:: PROBLEM STATEMENT ::
Search the data for "MemStore". Return each matching line.

:: EXERCISE MATERIAL ::
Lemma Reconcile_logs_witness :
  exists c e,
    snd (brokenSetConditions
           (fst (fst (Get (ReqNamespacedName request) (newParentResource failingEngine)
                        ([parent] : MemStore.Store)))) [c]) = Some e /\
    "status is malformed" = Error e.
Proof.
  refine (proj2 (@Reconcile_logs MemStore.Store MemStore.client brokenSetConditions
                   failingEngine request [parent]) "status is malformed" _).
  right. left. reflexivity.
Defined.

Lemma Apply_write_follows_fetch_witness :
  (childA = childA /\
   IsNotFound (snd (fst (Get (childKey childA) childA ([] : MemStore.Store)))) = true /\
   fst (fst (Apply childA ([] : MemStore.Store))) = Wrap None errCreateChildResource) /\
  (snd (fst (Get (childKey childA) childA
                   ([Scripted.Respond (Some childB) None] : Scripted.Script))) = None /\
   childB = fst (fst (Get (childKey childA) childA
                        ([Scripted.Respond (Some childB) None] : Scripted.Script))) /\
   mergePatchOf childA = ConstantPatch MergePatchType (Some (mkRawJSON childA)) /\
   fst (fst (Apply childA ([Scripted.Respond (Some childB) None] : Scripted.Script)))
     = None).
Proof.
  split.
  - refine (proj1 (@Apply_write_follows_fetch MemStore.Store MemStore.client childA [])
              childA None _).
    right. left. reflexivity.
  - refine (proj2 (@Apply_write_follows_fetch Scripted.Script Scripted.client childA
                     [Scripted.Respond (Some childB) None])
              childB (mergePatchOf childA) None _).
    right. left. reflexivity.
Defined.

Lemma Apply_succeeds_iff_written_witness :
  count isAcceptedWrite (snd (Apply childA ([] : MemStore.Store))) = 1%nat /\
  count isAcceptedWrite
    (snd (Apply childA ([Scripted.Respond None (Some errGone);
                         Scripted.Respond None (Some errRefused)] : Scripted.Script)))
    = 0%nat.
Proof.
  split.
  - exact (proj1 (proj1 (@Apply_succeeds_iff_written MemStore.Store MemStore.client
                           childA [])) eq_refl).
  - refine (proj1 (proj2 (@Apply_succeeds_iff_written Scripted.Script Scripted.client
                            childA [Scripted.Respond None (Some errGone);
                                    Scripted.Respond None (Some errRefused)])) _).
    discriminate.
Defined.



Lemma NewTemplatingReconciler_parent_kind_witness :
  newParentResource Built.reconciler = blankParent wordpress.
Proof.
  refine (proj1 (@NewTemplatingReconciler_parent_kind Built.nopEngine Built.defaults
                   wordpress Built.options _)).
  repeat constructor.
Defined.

:: RESPONSE TO THE TASK ::
                        ([parent] : MemStore.Store)))) [c]) = Some e /\
  refine (proj2 (@Reconcile_logs MemStore.Store MemStore.client brokenSetConditions
   IsNotFound (snd (fst (Get (childKey childA) childA ([] : MemStore.Store)))) = true /\
   fst (fst (Apply childA ([] : MemStore.Store))) = Wrap None errCreateChildResource) /\
  - refine (proj1 (@Apply_write_follows_fetch MemStore.Store MemStore.client childA [])
  count isAcceptedWrite (snd (Apply childA ([] : MemStore.Store))) = 1%nat /\
  - exact (proj1 (proj1 (@Apply_succeeds_iff_written MemStore.Store MemStore.client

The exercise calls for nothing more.